- **Task instructions**:
Take the lines below beginning at the line that has "intros (Hs & Hc & Hp) Hi Hg1 Hg2." and stopping after the line that has "split; [by eapply quiet_sched|].", and print them exactly as they are, with no other lines.

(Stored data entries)
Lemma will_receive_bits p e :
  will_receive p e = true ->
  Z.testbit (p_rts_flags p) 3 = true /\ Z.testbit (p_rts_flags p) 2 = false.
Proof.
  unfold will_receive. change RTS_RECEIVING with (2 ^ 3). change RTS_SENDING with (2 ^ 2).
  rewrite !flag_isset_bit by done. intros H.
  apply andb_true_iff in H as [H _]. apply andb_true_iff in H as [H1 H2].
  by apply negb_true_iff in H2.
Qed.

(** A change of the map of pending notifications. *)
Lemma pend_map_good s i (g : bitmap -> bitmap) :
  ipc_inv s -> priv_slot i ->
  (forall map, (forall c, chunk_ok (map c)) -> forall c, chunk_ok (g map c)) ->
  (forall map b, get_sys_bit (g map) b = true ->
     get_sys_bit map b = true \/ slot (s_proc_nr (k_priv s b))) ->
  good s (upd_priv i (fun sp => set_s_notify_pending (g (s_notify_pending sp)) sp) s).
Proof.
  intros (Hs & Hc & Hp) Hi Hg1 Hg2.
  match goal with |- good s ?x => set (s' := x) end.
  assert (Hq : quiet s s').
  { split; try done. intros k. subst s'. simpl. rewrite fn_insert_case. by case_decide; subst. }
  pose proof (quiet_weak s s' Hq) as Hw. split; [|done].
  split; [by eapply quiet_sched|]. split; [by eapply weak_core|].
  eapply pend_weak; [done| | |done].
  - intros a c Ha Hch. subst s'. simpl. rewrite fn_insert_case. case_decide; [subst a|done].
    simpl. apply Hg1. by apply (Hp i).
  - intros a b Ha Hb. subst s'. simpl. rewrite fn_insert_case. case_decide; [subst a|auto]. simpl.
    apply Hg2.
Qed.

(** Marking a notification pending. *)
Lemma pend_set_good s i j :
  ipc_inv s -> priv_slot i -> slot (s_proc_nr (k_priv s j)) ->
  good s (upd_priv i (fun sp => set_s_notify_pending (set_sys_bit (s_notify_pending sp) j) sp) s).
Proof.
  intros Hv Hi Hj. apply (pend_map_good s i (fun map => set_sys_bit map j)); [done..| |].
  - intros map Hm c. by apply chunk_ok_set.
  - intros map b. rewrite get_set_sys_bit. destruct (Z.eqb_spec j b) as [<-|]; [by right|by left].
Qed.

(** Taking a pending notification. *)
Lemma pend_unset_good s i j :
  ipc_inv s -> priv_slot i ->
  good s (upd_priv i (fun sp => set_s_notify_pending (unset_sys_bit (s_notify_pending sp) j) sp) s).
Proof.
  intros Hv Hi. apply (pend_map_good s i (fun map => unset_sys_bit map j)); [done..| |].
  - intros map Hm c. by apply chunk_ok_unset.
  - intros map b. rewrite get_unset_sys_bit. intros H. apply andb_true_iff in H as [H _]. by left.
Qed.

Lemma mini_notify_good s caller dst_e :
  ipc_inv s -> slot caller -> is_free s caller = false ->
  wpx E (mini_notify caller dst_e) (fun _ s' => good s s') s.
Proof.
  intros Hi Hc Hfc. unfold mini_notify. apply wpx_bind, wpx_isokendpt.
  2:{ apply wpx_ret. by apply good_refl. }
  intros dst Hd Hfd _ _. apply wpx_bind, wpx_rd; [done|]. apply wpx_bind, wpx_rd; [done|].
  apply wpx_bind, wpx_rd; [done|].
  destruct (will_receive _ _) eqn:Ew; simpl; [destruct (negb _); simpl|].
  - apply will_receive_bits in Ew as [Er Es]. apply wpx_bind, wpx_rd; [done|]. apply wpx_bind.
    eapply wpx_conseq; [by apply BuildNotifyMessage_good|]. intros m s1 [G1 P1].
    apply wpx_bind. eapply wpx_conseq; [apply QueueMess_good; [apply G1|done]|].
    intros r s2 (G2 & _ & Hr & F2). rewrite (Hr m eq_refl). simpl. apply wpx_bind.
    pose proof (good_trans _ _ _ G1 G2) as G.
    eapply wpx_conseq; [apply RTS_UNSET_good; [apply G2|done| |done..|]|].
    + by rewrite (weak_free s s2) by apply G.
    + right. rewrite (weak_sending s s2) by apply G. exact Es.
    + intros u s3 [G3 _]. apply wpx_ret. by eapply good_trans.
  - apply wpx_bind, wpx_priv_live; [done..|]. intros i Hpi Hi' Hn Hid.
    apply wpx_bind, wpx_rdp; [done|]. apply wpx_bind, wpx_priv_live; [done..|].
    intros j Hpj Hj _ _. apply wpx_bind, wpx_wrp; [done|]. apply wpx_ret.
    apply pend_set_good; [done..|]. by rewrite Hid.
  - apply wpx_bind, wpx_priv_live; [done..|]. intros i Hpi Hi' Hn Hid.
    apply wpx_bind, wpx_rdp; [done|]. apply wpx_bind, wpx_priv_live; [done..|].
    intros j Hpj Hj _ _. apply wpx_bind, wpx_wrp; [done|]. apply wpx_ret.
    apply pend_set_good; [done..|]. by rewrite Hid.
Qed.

...

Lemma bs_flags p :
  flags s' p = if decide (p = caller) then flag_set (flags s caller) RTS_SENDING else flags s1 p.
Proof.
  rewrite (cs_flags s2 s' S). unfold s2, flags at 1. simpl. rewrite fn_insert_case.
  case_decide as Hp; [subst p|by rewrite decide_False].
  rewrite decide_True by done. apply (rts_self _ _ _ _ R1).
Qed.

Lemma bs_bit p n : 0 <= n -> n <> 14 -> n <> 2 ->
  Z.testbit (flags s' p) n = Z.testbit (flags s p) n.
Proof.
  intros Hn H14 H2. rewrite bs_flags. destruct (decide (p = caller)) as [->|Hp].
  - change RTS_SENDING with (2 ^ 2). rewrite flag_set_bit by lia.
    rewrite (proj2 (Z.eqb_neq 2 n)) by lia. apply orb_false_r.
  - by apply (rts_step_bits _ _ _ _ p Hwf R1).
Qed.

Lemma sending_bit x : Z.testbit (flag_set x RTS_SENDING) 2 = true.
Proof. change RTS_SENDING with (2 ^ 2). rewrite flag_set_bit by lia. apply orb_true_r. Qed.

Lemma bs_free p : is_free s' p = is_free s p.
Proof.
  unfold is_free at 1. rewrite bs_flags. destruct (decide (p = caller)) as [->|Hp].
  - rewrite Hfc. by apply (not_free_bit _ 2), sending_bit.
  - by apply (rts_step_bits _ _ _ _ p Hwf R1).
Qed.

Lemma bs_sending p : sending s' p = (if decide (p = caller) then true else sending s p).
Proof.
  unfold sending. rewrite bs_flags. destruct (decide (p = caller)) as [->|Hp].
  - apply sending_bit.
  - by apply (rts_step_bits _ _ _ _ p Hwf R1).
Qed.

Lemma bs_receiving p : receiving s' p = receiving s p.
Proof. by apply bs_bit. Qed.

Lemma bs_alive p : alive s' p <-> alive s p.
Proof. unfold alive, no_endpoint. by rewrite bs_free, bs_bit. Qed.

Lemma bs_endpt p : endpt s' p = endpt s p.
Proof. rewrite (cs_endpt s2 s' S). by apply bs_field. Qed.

- **Exercise answer**:
  intros (Hs & Hc & Hp) Hi Hg1 Hg2.
  match goal with |- good s ?x => set (s' := x) end.
  assert (Hq : quiet s s').
  { split; try done. intros k. subst s'. simpl. rewrite fn_insert_case. by case_decide; subst. }
  pose proof (quiet_weak s s' Hq) as Hw. split; [|done].
  split; [by eapply quiet_sched|]. split; [by eapply weak_core|].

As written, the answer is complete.